Creating Flexible Plans for an Uncertain Future

In urban planning, plans increasingly contain exploratory scenarios describing urban futures and uncertainty. However, when it comes time to decide what infrastructure is built, too often all the nuance is thrown out for narrow-minded cost benefit analysis and simplistic and politicized all-or-nothing decisions. I think we can do better!
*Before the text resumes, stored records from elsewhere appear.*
(** * BedrockSimulator: the cost engine and the parameter sweep

    A shallow embedding of [simulator-engine.ts] and of the
    [paramSensitivityData] / [results] computations of
    [workload-simulator.tsx].

    Numbers.  A TypeScript [number] is modelled as an exact rational
    ([Q], compared with [==]); rounding of IEEE doubles is not modelled.
    Integer-valued numbers the code obtains from [Math.round],
    [Math.ceil], [length] or a loop counter are kept in [Z] and injected
    back into [Q] where the code mixes them with other numbers.  The one
    place where the code produces [Infinity] on purpose (the break-even
    threshold and the tie gap of a point with fewer than two strategies)
    is modelled by [xnum]. *)

From Stdlib Require Import QArith Qround Lqa Lia ZArith List Sorting.Sorted Permutation.
From stdpp Require Import list strings gmap.

Local Open Scope Q_scope.

(* ------------------------------------------------------------------ *)
(** ** Numbers *)

(** [Math.round]: nearest integer, halves towards plus infinity. *)
Definition Math_round (x : Q) : Z := Qfloor (x + (1 # 2)).

(** [Math.ceil]. *)
Definition Math_ceil (x : Q) : Z := Qceiling x.

(** [Math.max] and [Math.min] on two numbers. *)
Definition Math_max (a b : Q) : Q := if Qle_bool a b then b else a.
Definition Math_min (a b : Q) : Q := if Qle_bool a b then a else b.

(** [a < b] on numbers, as a boolean. *)
Definition Qlt_bool (a b : Q) : bool := negb (Qle_bool b a).

(** [o ?? d]. *)
Definition nullish (o : option Q) (d : Q) : Q :=
  match o with Some v => v | None => d end.

(** A number that may be [Infinity]. *)
Inductive xnum : Type :=
| Fin (q : Q)
| Infinity.

(** [a >= b] for a finite [a] and a possibly infinite [b]. *)
Definition ge_xnum (a : Q) (b : xnum) : bool :=
  match b with
  | Fin q => Qle_bool q a
  | Infinity => false
  end.

(** [a < b] for a possibly infinite [a] and a finite [b]. *)
Definition xnum_lt (a : xnum) (b : Q) : bool :=
  match a with
  | Fin q => Qlt_bool q b
  | Infinity => false
  end.

(* ------------------------------------------------------------------ *)
(** ** Types *)

Inductive CacheTTL : Type := TTL_5min | TTL_1hour.

Inductive DisplayMode : Type := strategy_comparison | caching_insights.

(** [keyof TemplatePreset]. *)
Inductive SensitivityParamKey : Type :=
| K_students | K_reqsPerStudent | K_sysTokens | K_ctxTokens
| K_subTokens | K_instTokens | K_outputTokens.

Record TemplatePreset : Type := {
  students : Q;
  reqsPerStudent : Q;
  sysTokens : Q;
  ctxTokens : Q;
  subTokens : Q;
  instTokens : Q;
  outputTokens : Q;
}.

(** [pricing-data.ts]: prices per 1000 tokens, [null] as [None]. *)
Record ModelPricing : Type := {
  input_1k : Q;
  output_1k : Q;
  cache_write_1k : option Q;
  cache_write_1hour_1k : option Q;
  cache_read_1k : option Q;
  batch_input_1k : option Q;
  batch_output_1k : option Q;
}.

Record BedrockModel : Type := {
  pricing : ModelPricing;
}.

Record CostBreakdown : Type := {
  cacheWrite : Q;
  cacheRead : Q;
  freshInput : Q;
  output : Q;
  guardrails : Q;
  total : Q;
}.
In 2021-2022 I hosted Thomas Machiels as a visiting PhD student from the University of Antwerp, who was studying how real options theory could be applied to improve decision-making in complex urban projects. We developed a case study demonstrating how the method could be used to link exploratory scenarios to project planning decisions, using Plan Bay Area 2050 and the Link21 projects, which resulted in a paper which was just published in the journal of Planning Theory & Practice: “Creating Flexible Plans for an Uncertain Future: From Exploratory Scenarios to Adaptive Plans with Real Options.”
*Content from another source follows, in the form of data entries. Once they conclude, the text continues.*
(** The C++ branch of [main], lines 226-258, for a valid [n] and the passes
    [ks] of the display loop: tables, image, first rendering, display. *)
Definition main_cpp `{StdComplex} (ColorBrightness : Color -> IEEE.float -> Color)
           {Texture : Type} (LoadTextureFromImage : image_data -> Texture)
           (cexp : complex -> complex) (n : Z) (ks : list keys)
  : option (display Texture) :=
  let roots := calculate_roots cexp (Z.to_nat n) in
  let colors := set_colors (Z.to_nat n) in
  let img_data := new_image_data 512 512 in
  let target := target_area (initial_nav ieee) in
  match calculate_pixels ColorBrightness img_data target roots colors with
  | Some img =>
      show_image_on_screen ColorBrightness Texture LoadTextureFromImage roots colors
        img target ks
  | None => None
  end.

(** What [main] does with its arguments, lines 218-224 and 253: leave with
    -1, or render with one of the two back ends. *)
Inductive branch : Type :=
| exit_minus_1
| run_cpp (n : Z)
| run_ispc (n : Z).

Module Args.

Import String.

Definition cpp_word : string := "C++"%string.

(** [argv] holds the [argc] arguments, the program name first; [atoi] is
    [std::atoi]. *)
Definition main_branch (atoi : string -> Z) (argv : list string) : branch :=
  let argc := Z.of_nat (List.length argv) in
  if argc <? 2 then exit_minus_1
  else
    let n := atoi (nth 1 argv EmptyString) in
    if n <=? 0 then exit_minus_1
    else if (argc =? 3) && String.eqb (nth 2 argv EmptyString) cpp_word
         then run_cpp n
         else run_ispc n.

End Args.

(** The loop of [calculate_single_pixel] keeps going while pass [i] neither breaks
    nor returns, for every [i] below [k]. *)
Definition keeps_going `{StdComplex} (roots : list float2) (z : complex) (k : nat) : Prop :=
  forall i, (i < k)%nat ->
    derivative_small roots (orbit roots i z) = false /\
    scan_roots (orbit roots (S i) z) 0 roots = None.

(** An axis of the viewport with a NaN bound. *)
Definition nan_x (t : area ieee) : Prop := lower_x t = S754_nan \/ upper_x t = S754_nan.
Definition nan_y (t : area ieee) : Prop := lower_y t = S754_nan \/ upper_y t = S754_nan.

(** The number of passes of [set_colors] up to index [i] that moved the red,
    the green and the blue channel. *)
Definition red_moves (i : Z) : Z := i / 3 - 1.
Definition green_moves (i : Z) : Z := (i - 1) / 3 - 1.
Definition blue_moves (i : Z) : Z := (i + 1) / 3 - 1.

(** A component that fits [unsigned char]. *)
Definition color_ok (c : color) : Prop :=
  channel_ok (cr c) /\ channel_ok (cg c) /\ channel_ok (cb c) /\ channel_ok (ca c).



(** ** Values of the embedding on concrete inputs *)

Example float_literals :
  IEEE.to_float (IEEE.dlit 9 10) = S754_finite false 15099494 (-24) /\
  IEEE.to_float (IEEE.dlit 11 10) = S754_finite false 9227469 (-23) /\
  IEEE.float_of_Z 512 = S754_finite false 8388608 (-14) /\
  IEEE.fadd (IEEE.float_of_Z 1) (IEEE.float_of_Z 2) = IEEE.float_of_Z 3.
Proof. vm_compute. repeat split. Qed.

Example brightness_factor_values :
  brightness_factor 0 = S754_finite false 8388608 (-24) /\
  brightness_factor 21 = S754_finite true 8388608 (-24) /\
  IEEE.ltb (brightness_factor 11) (IEEE.float_of_Z 0) = true.
Proof. vm_compute. repeat split. Qed.

Example set_colors_3 : set_colors 3 = take 3 fixed_colors.
Proof. reflexivity. Qed.

Example set_colors_9 :
  drop 5 (set_colors 9)
  = [ {| cr := 245; cg := 109; cb := 39; ca := 0 |};
      {| cr := 90; cg := 109; cb := 39; ca := 0 |};
      {| cr := 90; cg := 209; cb := 39; ca := 0 |};
      {| cr := 90; cg := 209; cb := 139; ca := 0 |} ].
Proof. reflexivity. Qed.

Example zoom_exact_sample :
  lower_x (zoom exact (target_area (initial_nav exact)) (9 # 10)) == - (9 # 5) /\
  upper_x (zoom exact (target_area (initial_nav exact)) (9 # 10)) == 9 # 5.
Proof. split; reflexivity. Qed.

Example kernel_samples :
  newton roots_of_2 42 0 (z_of (-3) 0) = at_root 4 1 /\
  newton roots_of_2 42 0 (z_of 0 1) = at_break 1 /\
  calculate_single_pixel Reference.ColorBrightness (z_of (-3) 0) roots_of_2 (set_colors 2)
  = Some {| r := 224; g := 182; b := 255; a := 255 |} /\
  calculate_single_pixel Reference.ColorBrightness (z_of 0 1) roots_of_2 (set_colors 2)
  = Some DARKGREEN.
Proof. vm_compute. repeat split. Qed.

Example raster_sample :
  calculate_pixels Reference.ColorBrightness (new_image_data 2 2)
    (target_area (initial_nav ieee)) roots_of_2 (set_colors 2)
  = Some {| width := 2; height := 2;
            pixels := [224; 182; 255; 255; 0; 117; 44; 255;
                       224; 182; 255; 255; 0; 117; 44; 255] |}.
Proof. vm_compute. reflexivity. Qed.

(** ** Rounding facts *)

Section Rounding.

Variables prec emax : Z.
Hypothesis prec_pos : 0 < prec.

Lemma iter_pos_iter {A} (f : A -> A) p x : SpecFloat.iter_pos f p x = Pos.iter f x p.
Proof. revert x; induction p; intros x; simpl; rewrite ?IHp, ?Pos.iter_swap; reflexivity. Qed.

Lemma digits2_pos_size p : digits2_pos p = Pos.size p.
Proof. induction p; simpl; rewrite ?IHp; reflexivity. Qed.

Lemma digits2_lower p : 2 ^ (Zpos (digits2_pos p) - 1) <= Zpos p.
Proof.
  rewrite digits2_pos_size.
  pose proof (Pos.size_le p) as H.
  apply Pos2Z.pos_le_pos in H. rewrite Pos2Z.inj_pow in H.
  replace (Zpos (Pos.size p)) with (Z.succ (Zpos (Pos.size p) - 1)) in H by lia.
  rewrite Z.pow_succ_r in H by lia. lia.
Qed.

Lemma shr_1_m mrs : 0 <= shr_m mrs -> shr_m (shr_1 mrs) = Z.div2 (shr_m mrs).
Proof. destruct mrs as [[|[p|p|]|p] rb sb]; simpl; intros; try reflexivity; lia. Qed.

Lemma shr_iter_m p mrs :
  0 <= shr_m mrs -> shr_m (Pos.iter shr_1 mrs p) = Z.shiftr (shr_m mrs) (Zpos p).
Proof.
  intros Hm. induction p using Pos.peano_ind.
  - simpl Pos.iter. rewrite shr_1_m by assumption. apply Z.div2_spec.
  - rewrite Pos.iter_succ, shr_1_m.
    + rewrite IHp, Z.div2_spec, Z.shiftr_shiftr by lia. f_equal; lia.
    + rewrite IHp. apply Z.shiftr_nonneg. assumption.
Qed.

Lemma shiftr_pos_digits p n :
  0 < n < Zpos (digits2_pos p) -> 0 < Z.shiftr (Zpos p) n.
Proof.
  intros Hn. rewrite Z.shiftr_div_pow2 by lia.
  apply Z.div_str_pos. split; [lia|].
  eapply Z.le_trans; [|apply digits2_lower].
  apply Z.pow_le_mono_r; lia.
Qed.

(** [shr_fexp] keeps a positive mantissa positive and the exponent at least
    [emin], when the exponent it is given is at least [emin]. *)
Lemma shr_fexp_pos p e l :
  emin prec emax <= e ->
  let '(mrs, e') := shr_fexp prec emax (Zpos p) e l in
  0 < shr_m mrs /\ emin prec emax <= e'.
Proof.
  intros He. unfold shr_fexp, shr.
  set (n := fexp prec emax (Zdigits2 (Zpos p) + e) - e).
  assert (Hn : n < Zpos (digits2_pos p)) by (unfold n, fexp; simpl Zdigits2; lia).
  assert (Hm : shr_m (shr_record_of_loc (Zpos p) l) = Zpos p)
    by (destruct l as [|[]]; reflexivity).
  destruct n as [|q|q] eqn:En.
  - rewrite Hm. lia.
  - rewrite iter_pos_iter, shr_iter_m by (rewrite Hm; lia).
    rewrite Hm. split; [apply shiftr_pos_digits; lia|].
    unfold fexp in n. lia.
  - rewrite Hm. lia.
Qed.

Lemma round_nearest_even_pos m l : 0 < m -> 0 < round_nearest_even m l.
Proof. destruct l as [|[]]; simpl; try lia. destruct (Z.even m); lia. Qed.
The article is a chapter in his full dissertation, Real Options for Real Urban Projects: Uncertainty and Adaptive Planning in Complex Spatial Projects, which contains other cases including a quantitative real options analysis. Thomas convinced me of the usefulness of real options theory for creating more flexible plans appropriate to our turbulent, uncertain times, and I think it has many applications in the planning field.